+++ Supplied entries
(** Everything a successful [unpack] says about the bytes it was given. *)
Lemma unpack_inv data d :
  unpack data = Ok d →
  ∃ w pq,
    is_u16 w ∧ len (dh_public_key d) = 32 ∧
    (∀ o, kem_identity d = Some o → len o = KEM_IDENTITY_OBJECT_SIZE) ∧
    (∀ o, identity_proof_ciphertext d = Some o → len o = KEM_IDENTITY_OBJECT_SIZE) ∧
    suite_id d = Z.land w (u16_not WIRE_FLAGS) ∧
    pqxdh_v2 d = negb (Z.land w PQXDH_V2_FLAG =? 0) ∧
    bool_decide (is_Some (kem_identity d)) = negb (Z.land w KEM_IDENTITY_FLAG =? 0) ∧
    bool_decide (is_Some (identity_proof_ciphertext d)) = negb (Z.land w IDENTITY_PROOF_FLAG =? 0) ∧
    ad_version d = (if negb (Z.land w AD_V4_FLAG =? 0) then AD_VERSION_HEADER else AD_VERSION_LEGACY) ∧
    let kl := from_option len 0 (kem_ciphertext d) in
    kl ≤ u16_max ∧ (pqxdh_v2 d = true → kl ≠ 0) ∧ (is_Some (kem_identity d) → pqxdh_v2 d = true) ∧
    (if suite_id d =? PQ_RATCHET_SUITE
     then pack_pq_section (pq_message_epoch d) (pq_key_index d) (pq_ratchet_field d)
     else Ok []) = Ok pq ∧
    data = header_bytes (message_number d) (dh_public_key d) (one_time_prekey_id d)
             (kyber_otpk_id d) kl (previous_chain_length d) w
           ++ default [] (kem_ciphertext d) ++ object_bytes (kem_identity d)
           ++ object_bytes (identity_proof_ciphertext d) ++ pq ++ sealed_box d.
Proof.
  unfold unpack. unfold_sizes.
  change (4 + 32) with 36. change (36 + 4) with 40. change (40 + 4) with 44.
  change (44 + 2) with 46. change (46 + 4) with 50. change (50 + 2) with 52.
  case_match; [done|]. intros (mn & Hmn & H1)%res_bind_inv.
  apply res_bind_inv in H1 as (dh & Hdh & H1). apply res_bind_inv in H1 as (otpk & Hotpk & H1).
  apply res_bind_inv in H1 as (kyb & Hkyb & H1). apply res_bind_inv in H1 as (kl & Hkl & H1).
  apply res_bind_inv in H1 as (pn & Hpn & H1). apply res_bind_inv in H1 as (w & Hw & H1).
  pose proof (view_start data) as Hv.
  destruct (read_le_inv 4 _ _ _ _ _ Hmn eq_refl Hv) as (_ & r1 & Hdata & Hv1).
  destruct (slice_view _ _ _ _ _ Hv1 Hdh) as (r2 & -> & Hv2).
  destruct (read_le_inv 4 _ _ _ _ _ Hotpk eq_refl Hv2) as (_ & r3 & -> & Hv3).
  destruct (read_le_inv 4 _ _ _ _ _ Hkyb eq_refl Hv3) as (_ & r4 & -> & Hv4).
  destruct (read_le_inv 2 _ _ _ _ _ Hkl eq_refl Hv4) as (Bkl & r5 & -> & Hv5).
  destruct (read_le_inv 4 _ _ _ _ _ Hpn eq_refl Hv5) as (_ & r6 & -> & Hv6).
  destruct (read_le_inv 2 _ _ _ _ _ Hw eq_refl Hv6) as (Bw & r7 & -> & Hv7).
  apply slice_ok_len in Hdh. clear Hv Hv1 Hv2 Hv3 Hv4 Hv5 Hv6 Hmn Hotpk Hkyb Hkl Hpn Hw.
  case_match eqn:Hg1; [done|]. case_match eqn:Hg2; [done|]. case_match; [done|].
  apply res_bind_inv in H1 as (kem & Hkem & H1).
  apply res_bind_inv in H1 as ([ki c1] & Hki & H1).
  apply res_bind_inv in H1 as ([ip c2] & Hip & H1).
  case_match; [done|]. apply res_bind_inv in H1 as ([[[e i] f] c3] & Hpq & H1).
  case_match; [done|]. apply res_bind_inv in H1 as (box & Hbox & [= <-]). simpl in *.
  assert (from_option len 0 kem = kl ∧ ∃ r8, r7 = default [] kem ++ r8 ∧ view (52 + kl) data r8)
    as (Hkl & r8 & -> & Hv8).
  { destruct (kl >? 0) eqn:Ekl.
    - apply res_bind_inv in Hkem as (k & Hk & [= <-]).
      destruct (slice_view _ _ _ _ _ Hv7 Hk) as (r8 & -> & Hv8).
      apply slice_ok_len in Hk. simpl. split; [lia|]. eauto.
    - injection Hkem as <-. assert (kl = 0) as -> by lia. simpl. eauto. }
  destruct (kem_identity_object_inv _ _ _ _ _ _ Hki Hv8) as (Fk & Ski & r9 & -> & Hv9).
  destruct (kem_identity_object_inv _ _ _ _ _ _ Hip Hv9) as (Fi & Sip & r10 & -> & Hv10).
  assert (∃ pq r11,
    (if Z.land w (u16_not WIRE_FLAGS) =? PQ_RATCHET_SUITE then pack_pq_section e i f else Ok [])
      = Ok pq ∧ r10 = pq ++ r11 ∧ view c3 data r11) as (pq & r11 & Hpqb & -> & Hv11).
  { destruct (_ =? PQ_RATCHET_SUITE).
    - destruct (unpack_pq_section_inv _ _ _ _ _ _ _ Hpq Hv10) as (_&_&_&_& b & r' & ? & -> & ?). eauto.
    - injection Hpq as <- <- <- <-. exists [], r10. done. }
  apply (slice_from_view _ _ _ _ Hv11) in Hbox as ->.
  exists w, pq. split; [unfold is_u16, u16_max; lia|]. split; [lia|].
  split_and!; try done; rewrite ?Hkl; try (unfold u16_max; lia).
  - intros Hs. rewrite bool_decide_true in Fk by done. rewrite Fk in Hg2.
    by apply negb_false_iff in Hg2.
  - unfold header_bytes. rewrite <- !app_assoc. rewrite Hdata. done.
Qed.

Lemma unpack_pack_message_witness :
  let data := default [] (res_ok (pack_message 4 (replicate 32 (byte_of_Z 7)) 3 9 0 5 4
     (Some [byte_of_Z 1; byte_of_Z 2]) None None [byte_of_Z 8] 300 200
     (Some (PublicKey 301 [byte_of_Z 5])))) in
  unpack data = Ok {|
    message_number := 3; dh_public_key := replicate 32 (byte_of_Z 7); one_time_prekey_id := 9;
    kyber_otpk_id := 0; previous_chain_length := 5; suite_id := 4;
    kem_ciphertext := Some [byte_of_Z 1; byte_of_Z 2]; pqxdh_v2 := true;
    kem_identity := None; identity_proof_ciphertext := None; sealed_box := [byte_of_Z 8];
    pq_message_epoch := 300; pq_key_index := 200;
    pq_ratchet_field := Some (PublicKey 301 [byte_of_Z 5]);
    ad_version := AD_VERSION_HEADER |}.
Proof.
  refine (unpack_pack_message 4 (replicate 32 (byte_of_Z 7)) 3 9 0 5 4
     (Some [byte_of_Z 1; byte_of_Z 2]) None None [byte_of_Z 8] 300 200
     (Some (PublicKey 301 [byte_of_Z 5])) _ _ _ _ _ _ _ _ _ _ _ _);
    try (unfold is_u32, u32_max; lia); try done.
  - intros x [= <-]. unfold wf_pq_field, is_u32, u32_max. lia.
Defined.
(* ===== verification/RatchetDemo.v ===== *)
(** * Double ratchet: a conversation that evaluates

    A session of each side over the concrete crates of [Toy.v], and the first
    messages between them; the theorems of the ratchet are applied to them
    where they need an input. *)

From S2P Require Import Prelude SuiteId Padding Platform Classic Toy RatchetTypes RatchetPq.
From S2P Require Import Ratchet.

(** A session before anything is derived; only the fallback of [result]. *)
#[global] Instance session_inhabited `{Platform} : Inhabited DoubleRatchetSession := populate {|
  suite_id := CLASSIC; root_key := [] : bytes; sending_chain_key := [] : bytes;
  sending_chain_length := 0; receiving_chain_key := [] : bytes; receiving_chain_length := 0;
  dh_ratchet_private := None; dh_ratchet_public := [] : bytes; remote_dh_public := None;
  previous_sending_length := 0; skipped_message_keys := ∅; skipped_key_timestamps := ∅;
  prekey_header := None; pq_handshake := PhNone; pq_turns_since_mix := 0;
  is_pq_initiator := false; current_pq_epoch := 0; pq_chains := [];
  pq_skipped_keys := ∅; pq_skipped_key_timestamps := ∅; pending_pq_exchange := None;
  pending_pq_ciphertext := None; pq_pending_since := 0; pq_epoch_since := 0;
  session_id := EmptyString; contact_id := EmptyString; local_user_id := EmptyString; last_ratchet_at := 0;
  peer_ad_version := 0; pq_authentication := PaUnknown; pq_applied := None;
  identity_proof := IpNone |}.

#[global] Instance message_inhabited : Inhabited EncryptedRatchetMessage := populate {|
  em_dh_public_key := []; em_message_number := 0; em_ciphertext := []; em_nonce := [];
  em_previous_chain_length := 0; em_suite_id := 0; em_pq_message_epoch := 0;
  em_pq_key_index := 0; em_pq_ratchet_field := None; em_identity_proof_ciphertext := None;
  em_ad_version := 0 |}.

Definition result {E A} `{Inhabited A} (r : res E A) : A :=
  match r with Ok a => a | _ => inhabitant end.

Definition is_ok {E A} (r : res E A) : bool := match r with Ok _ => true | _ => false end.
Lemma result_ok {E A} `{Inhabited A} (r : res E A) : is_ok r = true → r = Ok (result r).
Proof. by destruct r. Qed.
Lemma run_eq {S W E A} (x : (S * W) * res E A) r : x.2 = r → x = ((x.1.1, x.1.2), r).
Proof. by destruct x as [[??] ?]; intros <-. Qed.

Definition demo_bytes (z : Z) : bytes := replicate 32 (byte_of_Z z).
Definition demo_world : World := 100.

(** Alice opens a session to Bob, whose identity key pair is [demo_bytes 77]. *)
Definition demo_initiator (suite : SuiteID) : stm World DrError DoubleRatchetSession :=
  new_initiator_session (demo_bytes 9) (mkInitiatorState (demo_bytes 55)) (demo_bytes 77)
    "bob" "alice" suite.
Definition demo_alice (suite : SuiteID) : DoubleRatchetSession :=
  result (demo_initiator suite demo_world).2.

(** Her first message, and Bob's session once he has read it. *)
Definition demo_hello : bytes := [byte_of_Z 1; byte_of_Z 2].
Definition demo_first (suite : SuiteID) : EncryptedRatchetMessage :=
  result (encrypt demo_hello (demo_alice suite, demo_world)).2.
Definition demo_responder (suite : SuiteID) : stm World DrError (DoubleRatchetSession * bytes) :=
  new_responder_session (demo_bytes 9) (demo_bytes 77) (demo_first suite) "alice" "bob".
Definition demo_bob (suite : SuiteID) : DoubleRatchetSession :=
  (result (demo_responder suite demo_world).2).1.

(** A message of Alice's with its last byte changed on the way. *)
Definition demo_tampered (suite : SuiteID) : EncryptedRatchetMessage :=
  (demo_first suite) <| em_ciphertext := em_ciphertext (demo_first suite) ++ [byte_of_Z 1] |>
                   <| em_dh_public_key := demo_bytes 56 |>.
++++++
An exact copy of the data is needed, running from its first line through the line that holds "(∀ o, kem_identity", and nothing beyond that.

(** Everything a successful [unpack] says about the bytes it was given. *)
Lemma unpack_inv data d :
  unpack data = Ok d →
  ∃ w pq,
    is_u16 w ∧ len (dh_public_key d) = 32 ∧
    (∀ o, kem_identity d = Some o → len o = KEM_IDENTITY_OBJECT_SIZE) ∧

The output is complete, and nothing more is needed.